• [Exercise requirements] Every record below is to be reproduced exactly.

########

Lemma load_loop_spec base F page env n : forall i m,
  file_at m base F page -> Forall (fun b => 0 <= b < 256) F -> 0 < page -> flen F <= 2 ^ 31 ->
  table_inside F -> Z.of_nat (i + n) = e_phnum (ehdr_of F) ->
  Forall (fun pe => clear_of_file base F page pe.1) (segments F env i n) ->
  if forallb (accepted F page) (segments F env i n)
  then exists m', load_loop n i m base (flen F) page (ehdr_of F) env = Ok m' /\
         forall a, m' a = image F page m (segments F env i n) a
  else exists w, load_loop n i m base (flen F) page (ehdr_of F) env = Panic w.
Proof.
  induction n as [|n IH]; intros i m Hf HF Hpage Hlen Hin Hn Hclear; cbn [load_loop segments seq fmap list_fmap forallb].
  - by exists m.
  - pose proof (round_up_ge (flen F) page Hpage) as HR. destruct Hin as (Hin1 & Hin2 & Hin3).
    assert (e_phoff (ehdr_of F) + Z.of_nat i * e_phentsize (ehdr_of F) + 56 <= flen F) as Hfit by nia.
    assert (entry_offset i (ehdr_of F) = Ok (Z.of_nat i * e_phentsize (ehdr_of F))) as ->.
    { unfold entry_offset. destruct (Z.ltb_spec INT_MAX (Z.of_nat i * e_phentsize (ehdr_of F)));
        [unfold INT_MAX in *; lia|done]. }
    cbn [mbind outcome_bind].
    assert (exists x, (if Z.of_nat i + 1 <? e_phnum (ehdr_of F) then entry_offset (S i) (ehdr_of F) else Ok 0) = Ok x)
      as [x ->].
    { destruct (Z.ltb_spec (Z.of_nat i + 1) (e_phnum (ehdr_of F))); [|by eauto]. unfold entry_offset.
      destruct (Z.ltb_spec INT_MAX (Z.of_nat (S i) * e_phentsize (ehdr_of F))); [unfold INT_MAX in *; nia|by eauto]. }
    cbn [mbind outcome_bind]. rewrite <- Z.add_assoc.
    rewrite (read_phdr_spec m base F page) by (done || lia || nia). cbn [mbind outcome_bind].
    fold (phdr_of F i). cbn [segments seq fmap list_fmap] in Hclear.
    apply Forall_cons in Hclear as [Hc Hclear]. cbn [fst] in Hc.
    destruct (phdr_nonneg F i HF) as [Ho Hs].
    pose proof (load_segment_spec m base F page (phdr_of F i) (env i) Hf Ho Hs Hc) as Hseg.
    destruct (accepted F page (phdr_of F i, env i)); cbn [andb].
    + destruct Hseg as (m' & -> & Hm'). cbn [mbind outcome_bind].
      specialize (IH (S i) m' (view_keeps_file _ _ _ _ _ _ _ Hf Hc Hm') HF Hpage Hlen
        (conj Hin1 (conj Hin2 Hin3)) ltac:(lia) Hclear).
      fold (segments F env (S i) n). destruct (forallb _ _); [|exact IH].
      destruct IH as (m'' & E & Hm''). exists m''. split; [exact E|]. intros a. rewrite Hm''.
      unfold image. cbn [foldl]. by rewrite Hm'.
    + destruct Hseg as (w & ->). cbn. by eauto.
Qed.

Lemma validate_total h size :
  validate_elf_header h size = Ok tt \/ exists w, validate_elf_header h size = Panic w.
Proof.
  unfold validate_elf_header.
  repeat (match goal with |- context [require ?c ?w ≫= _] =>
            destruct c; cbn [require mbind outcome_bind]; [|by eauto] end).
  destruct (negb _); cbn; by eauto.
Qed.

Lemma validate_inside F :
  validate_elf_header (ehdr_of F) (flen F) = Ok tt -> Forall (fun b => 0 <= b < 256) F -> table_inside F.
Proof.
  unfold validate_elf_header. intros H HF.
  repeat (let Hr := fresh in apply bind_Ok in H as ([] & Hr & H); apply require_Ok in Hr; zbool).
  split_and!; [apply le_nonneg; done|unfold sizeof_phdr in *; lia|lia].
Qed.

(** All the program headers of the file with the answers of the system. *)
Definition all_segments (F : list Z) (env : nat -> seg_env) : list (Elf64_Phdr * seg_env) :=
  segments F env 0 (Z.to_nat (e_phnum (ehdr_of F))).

########

• [Answer to the problem]
Lemma load_loop_spec base F page env n : forall i m,
  file_at m base F page -> Forall (fun b => 0 <= b < 256) F -> 0 < page -> flen F <= 2 ^ 31 ->
  table_inside F -> Z.of_nat (i + n) = e_phnum (ehdr_of F) ->
  Forall (fun pe => clear_of_file base F page pe.1) (segments F env i n) ->
  if forallb (accepted F page) (segments F env i n)
  then exists m', load_loop n i m base (flen F) page (ehdr_of F) env = Ok m' /\
         forall a, m' a = image F page m (segments F env i n) a
  else exists w, load_loop n i m base (flen F) page (ehdr_of F) env = Panic w.
Proof.
  induction n as [|n IH]; intros i m Hf HF Hpage Hlen Hin Hn Hclear; cbn [load_loop segments seq fmap list_fmap forallb].
  - by exists m.
  - pose proof (round_up_ge (flen F) page Hpage) as HR. destruct Hin as (Hin1 & Hin2 & Hin3).
    assert (e_phoff (ehdr_of F) + Z.of_nat i * e_phentsize (ehdr_of F) + 56 <= flen F) as Hfit by nia.
    assert (entry_offset i (ehdr_of F) = Ok (Z.of_nat i * e_phentsize (ehdr_of F))) as ->.
    { unfold entry_offset. destruct (Z.ltb_spec INT_MAX (Z.of_nat i * e_phentsize (ehdr_of F)));
        [unfold INT_MAX in *; lia|done]. }
    cbn [mbind outcome_bind].
    assert (exists x, (if Z.of_nat i + 1 <? e_phnum (ehdr_of F) then entry_offset (S i) (ehdr_of F) else Ok 0) = Ok x)
      as [x ->].
    { destruct (Z.ltb_spec (Z.of_nat i + 1) (e_phnum (ehdr_of F))); [|by eauto]. unfold entry_offset.
      destruct (Z.ltb_spec INT_MAX (Z.of_nat (S i) * e_phentsize (ehdr_of F))); [unfold INT_MAX in *; nia|by eauto]. }
    cbn [mbind outcome_bind]. rewrite <- Z.add_assoc.
    rewrite (read_phdr_spec m base F page) by (done || lia || nia). cbn [mbind outcome_bind].
    fold (phdr_of F i). cbn [segments seq fmap list_fmap] in Hclear.
    apply Forall_cons in Hclear as [Hc Hclear]. cbn [fst] in Hc.
    destruct (phdr_nonneg F i HF) as [Ho Hs].
    pose proof (load_segment_spec m base F page (phdr_of F i) (env i) Hf Ho Hs Hc) as Hseg.
    destruct (accepted F page (phdr_of F i, env i)); cbn [andb].
    + destruct Hseg as (m' & -> & Hm'). cbn [mbind outcome_bind].
      specialize (IH (S i) m' (view_keeps_file _ _ _ _ _ _ _ Hf Hc Hm') HF Hpage Hlen
        (conj Hin1 (conj Hin2 Hin3)) ltac:(lia) Hclear).
      fold (segments F env (S i) n). destruct (forallb _ _); [|exact IH].
      destruct IH as (m'' & E & Hm''). exists m''. split; [exact E|]. intros a. rewrite Hm''.
      unfold image. cbn [foldl]. by rewrite Hm'.
    + destruct Hseg as (w & ->). cbn. by eauto.
Qed.

Lemma validate_total h size :
  validate_elf_header h size = Ok tt \/ exists w, validate_elf_header h size = Panic w.
Proof.
  unfold validate_elf_header.
  repeat (match goal with |- context [require ?c ?w ≫= _] =>
            destruct c; cbn [require mbind outcome_bind]; [|by eauto] end).
  destruct (negb _); cbn; by eauto.
Qed.

Lemma validate_inside F :
  validate_elf_header (ehdr_of F) (flen F) = Ok tt -> Forall (fun b => 0 <= b < 256) F -> table_inside F.
Proof.
  unfold validate_elf_header. intros H HF.
  repeat (let Hr := fresh in apply bind_Ok in H as ([] & Hr & H); apply require_Ok in Hr; zbool).
  split_and!; [apply le_nonneg; done|unfold sizeof_phdr in *; lia|lia].
Qed.

(** All the program headers of the file with the answers of the system. *)
Definition all_segments (F : list Z) (env : nat -> seg_env) : list (Elf64_Phdr * seg_env) :=
  segments F env 0 (Z.to_nat (e_phnum (ehdr_of F))).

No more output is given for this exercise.